(Stored data)

(* ===== verification/Delivery.v ===== *)
(** What is marked as sent was sent, under any interleaving.  The runs of [Interleaving]
    are watched: what the destination held at each moment is kept, and an operation a
    device has marked as sent is in an object the destination has held. *)
From S2P Require Export Interleaving.
#[local] Open Scope string_scope.
#[local] Open Scope Z_scope.

(** * Definitions *)

Section Watched.
Context {R Bytes Key : Type} `{!SyncAdapter R Bytes} `{!AdapterLaws R Bytes} `{!Sealing Key Bytes}.
Context (devices : list string) (key : Key) (vaultId : string).

(** What the destination has held, moment by moment. *)
Definition Seen : Type := list (gmap string Bytes).

Inductive watched : Seen -> World R -> list Operation -> Prop :=
| wt_new : forall w, new_world devices w -> watched [contents (w_remote w)] w []
| wt_next : forall seen w g w' g', watched seen w g -> world_step devices key vaultId w g w' g' ->
    watched (contents (w_remote w') :: seen) w' g'.

(** An object of the vault that says operation [o], in a batch or as a row of a snapshot. *)
Definition carries (name : string) (b : Bytes) (o : Operation) : Prop :=
  exists header value, openJson key b = Ok (header, value) /\ hdr_v header = vaultId
  /\ (startsWith name (opsPrefix vaultId) = true /\ (exists batch, value = PBatch batch /\ o ∈ batch_ops batch)
      \/ startsWith name (snapshotPrefix vaultId) = true /\ (exists snap, value = PSnapshot snap /\ o ∈ snapshot_ops snap)).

▸ **INSTRUCTIONS TO FOLLOW**:
Restate all of the entries above precisely.

▸ **ANSWER FOR THIS EXERCISE**:
(* ===== verification/Delivery.v ===== *)
(** What is marked as sent was sent, under any interleaving.  The runs of [Interleaving]
    are watched: what the destination held at each moment is kept, and an operation a
    device has marked as sent is in an object the destination has held. *)
From S2P Require Export Interleaving.
#[local] Open Scope string_scope.
#[local] Open Scope Z_scope.

(** * Definitions *)

Section Watched.
Context {R Bytes Key : Type} `{!SyncAdapter R Bytes} `{!AdapterLaws R Bytes} `{!Sealing Key Bytes}.
Context (devices : list string) (key : Key) (vaultId : string).

(** What the destination has held, moment by moment. *)
Definition Seen : Type := list (gmap string Bytes).

Inductive watched : Seen -> World R -> list Operation -> Prop :=
| wt_new : forall w, new_world devices w -> watched [contents (w_remote w)] w []
| wt_next : forall seen w g w' g', watched seen w g -> world_step devices key vaultId w g w' g' ->
    watched (contents (w_remote w') :: seen) w' g'.

(** An object of the vault that says operation [o], in a batch or as a row of a snapshot. *)
Definition carries (name : string) (b : Bytes) (o : Operation) : Prop :=
  exists header value, openJson key b = Ok (header, value) /\ hdr_v header = vaultId
  /\ (startsWith name (opsPrefix vaultId) = true /\ (exists batch, value = PBatch batch /\ o ∈ batch_ops batch)
      \/ startsWith name (snapshotPrefix vaultId) = true /\ (exists snap, value = PSnapshot snap /\ o ∈ snapshot_ops snap)).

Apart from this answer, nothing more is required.